_Data for processing_.

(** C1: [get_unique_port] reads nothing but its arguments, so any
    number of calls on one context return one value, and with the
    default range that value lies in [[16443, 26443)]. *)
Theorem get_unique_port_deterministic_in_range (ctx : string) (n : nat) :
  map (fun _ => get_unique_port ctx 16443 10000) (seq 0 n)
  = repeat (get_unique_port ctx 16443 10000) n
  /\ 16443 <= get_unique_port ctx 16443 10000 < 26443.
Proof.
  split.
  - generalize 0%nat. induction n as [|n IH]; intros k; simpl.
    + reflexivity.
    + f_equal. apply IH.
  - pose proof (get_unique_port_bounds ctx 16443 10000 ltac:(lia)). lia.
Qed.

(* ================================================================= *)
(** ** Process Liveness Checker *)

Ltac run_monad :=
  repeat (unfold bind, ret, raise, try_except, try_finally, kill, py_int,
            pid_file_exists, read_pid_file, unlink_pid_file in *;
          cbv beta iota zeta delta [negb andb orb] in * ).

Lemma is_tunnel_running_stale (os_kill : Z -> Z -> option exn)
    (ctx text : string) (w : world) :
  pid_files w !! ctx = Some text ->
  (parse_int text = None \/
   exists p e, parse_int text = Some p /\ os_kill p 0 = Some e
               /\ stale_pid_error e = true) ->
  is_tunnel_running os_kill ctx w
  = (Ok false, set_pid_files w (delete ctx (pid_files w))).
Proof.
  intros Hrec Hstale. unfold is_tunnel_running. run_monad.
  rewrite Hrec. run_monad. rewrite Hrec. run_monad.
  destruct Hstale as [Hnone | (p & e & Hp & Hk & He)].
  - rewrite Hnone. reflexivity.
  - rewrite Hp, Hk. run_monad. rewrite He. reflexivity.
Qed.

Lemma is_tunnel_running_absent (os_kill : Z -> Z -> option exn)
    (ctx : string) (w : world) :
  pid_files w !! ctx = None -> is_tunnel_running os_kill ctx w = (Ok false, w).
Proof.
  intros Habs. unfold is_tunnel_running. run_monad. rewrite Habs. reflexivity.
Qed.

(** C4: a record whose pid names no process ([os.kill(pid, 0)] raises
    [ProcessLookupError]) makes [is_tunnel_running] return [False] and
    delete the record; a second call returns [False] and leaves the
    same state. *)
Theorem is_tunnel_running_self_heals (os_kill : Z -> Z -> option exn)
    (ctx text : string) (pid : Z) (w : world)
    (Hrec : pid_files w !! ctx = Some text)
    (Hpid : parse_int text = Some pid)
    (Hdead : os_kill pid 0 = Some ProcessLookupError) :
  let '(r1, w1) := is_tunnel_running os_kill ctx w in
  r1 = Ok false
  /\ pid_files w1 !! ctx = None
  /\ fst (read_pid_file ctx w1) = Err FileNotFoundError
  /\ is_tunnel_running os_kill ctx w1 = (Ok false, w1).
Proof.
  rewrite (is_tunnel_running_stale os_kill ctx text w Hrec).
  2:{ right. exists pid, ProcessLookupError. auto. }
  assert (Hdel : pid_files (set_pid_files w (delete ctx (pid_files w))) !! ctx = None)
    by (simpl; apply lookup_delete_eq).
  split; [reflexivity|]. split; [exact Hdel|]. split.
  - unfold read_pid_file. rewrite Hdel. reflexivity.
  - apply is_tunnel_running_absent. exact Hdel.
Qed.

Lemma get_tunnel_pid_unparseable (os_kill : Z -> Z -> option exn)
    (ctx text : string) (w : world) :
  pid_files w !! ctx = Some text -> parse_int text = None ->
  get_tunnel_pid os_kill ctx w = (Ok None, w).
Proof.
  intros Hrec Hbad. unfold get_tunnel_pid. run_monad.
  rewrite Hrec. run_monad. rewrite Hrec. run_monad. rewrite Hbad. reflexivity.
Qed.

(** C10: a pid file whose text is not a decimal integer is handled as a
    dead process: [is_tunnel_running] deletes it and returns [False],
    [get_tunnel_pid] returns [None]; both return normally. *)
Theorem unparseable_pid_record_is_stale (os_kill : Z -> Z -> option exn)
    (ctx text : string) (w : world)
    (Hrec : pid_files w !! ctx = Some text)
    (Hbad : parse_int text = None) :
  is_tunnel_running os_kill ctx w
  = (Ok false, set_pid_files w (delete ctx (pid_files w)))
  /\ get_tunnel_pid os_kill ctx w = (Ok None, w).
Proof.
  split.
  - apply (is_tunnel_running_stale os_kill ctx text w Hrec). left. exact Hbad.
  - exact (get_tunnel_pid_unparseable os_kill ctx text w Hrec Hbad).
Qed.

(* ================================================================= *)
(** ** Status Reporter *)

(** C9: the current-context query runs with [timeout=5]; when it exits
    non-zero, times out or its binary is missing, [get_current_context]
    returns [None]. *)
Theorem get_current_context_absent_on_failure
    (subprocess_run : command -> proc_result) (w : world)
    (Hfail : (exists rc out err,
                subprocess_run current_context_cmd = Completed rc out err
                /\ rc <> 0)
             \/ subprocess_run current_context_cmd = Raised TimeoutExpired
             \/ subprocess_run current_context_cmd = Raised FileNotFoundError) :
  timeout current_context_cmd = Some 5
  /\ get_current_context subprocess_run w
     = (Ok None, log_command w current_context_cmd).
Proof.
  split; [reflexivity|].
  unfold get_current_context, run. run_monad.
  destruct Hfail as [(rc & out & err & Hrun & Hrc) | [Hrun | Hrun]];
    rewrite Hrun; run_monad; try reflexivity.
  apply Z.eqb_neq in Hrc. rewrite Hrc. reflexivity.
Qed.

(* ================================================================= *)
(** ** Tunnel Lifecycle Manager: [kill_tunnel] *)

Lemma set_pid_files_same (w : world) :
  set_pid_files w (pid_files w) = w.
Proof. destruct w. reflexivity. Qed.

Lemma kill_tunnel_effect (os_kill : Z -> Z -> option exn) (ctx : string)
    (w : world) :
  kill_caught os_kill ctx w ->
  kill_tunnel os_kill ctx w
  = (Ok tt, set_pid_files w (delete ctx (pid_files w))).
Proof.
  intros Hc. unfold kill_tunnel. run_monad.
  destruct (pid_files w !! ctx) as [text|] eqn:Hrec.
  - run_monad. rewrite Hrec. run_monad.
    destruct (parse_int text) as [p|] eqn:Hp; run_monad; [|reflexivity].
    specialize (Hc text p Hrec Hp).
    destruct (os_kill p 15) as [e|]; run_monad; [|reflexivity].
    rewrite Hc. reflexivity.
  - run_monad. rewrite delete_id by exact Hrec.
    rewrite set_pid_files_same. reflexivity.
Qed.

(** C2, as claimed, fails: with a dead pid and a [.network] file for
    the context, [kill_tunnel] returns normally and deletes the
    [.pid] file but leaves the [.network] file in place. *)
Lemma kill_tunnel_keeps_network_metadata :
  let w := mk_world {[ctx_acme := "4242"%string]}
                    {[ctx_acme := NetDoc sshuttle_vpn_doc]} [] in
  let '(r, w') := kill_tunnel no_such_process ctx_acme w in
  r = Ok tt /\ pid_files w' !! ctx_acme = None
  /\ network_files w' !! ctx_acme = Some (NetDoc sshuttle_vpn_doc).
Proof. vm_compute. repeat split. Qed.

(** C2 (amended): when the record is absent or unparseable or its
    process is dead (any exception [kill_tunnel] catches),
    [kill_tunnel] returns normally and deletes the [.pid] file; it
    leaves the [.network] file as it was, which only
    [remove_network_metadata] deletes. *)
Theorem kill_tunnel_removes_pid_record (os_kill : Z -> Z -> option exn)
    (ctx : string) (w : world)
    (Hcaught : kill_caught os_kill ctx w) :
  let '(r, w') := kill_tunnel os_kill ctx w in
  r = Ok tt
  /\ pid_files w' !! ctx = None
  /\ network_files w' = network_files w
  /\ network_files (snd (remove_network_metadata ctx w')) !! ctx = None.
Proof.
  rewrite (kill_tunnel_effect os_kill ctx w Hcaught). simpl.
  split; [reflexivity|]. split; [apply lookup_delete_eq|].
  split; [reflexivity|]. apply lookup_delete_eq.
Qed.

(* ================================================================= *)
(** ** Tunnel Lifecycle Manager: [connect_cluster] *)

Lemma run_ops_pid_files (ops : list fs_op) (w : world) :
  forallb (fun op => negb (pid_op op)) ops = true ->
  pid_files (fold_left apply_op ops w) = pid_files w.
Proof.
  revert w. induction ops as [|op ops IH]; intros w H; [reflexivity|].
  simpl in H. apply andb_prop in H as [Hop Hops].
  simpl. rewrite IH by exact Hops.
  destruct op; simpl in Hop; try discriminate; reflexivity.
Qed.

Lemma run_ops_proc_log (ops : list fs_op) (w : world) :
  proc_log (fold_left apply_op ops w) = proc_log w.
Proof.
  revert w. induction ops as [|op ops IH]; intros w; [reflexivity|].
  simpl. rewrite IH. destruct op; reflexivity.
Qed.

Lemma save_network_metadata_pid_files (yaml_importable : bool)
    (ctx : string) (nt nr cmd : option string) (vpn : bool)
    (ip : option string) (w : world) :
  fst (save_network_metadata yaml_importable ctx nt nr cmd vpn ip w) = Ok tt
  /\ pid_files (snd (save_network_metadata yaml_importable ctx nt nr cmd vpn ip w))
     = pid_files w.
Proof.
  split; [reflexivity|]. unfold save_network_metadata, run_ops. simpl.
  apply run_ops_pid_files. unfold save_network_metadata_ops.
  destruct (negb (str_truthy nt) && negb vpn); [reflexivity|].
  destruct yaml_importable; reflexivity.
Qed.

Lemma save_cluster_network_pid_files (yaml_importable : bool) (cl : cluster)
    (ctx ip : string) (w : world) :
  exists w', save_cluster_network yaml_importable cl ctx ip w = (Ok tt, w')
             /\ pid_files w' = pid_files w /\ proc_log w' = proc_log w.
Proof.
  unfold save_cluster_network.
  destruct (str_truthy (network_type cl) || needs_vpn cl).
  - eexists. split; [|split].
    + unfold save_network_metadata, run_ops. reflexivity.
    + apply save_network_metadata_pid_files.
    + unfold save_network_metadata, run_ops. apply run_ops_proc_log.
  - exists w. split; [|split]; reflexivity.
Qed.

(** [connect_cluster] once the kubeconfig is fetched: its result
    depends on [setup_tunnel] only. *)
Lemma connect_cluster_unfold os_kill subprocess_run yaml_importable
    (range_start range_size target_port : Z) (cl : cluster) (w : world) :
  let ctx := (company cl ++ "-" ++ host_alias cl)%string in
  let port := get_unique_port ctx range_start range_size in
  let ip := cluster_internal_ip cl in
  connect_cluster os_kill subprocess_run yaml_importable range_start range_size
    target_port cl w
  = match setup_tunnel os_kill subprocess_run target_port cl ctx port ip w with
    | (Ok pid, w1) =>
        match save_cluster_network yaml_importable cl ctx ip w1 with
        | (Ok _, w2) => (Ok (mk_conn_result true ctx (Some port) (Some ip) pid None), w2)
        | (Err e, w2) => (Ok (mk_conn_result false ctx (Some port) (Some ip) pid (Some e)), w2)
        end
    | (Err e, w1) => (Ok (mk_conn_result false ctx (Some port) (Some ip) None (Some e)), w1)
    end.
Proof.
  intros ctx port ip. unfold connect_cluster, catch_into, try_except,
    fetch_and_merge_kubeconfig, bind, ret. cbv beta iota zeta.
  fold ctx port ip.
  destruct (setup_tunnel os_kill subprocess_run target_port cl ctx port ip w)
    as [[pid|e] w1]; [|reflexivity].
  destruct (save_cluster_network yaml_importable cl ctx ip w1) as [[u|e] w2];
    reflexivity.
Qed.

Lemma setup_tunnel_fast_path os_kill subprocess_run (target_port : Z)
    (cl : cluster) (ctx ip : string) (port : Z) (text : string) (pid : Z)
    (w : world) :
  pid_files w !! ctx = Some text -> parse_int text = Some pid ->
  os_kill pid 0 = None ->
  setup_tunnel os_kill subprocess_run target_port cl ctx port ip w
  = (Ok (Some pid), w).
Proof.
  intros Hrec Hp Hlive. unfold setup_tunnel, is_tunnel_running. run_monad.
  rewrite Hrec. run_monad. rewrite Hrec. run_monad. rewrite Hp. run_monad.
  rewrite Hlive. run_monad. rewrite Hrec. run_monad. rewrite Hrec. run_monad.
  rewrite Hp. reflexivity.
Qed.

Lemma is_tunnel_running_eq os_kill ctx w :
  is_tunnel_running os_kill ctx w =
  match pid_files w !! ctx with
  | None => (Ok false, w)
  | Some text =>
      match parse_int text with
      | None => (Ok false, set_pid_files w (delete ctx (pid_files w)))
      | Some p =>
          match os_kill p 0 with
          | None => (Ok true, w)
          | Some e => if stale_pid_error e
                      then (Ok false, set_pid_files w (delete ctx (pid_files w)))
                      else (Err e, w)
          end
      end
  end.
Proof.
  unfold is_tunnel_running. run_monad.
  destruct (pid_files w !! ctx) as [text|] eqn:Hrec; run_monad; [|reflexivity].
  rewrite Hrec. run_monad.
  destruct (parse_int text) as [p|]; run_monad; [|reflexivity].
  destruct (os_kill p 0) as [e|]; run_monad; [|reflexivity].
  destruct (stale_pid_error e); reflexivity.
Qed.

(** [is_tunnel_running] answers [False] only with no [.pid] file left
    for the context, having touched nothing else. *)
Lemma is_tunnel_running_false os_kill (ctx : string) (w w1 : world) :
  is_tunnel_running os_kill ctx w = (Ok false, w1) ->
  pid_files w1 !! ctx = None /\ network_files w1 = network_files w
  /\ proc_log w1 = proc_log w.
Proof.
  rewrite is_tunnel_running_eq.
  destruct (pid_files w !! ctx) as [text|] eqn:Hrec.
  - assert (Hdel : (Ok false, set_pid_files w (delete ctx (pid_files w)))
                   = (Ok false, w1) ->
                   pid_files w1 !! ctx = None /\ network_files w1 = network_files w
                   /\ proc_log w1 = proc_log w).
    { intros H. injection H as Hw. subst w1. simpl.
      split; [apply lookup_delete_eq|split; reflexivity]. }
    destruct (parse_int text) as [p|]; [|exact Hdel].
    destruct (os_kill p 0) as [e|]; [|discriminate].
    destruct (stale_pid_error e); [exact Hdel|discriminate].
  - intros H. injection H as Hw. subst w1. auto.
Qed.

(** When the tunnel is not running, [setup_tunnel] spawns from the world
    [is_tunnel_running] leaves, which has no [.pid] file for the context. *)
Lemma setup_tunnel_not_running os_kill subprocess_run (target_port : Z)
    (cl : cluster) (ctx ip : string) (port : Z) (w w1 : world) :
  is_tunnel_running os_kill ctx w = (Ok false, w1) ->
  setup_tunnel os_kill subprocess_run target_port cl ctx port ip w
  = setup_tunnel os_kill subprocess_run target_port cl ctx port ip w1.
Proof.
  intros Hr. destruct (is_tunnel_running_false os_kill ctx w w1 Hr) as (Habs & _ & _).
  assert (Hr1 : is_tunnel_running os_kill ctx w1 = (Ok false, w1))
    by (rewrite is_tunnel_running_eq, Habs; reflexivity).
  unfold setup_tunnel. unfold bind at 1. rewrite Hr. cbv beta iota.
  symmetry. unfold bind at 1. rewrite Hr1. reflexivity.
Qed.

_About this exercise_. Using only the entries above, output the line with "Lemma is_tunnel_running_stale (os_kill", the line with "(** C4: a record", and all lines between them, exactly as they stand.

_Solved problem_.
Lemma is_tunnel_running_stale (os_kill : Z -> Z -> option exn)
    (ctx text : string) (w : world) :
  pid_files w !! ctx = Some text ->
  (parse_int text = None \/
   exists p e, parse_int text = Some p /\ os_kill p 0 = Some e
               /\ stale_pid_error e = true) ->
  is_tunnel_running os_kill ctx w
  = (Ok false, set_pid_files w (delete ctx (pid_files w))).
Proof.
  intros Hrec Hstale. unfold is_tunnel_running. run_monad.
  rewrite Hrec. run_monad. rewrite Hrec. run_monad.
  destruct Hstale as [Hnone | (p & e & Hp & Hk & He)].
  - rewrite Hnone. reflexivity.
  - rewrite Hp, Hk. run_monad. rewrite He. reflexivity.
Qed.

Lemma is_tunnel_running_absent (os_kill : Z -> Z -> option exn)
    (ctx : string) (w : world) :
  pid_files w !! ctx = None -> is_tunnel_running os_kill ctx w = (Ok false, w).
Proof.
  intros Habs. unfold is_tunnel_running. run_monad. rewrite Habs. reflexivity.
Qed.

(** C4: a record whose pid names no process ([os.kill(pid, 0)] raises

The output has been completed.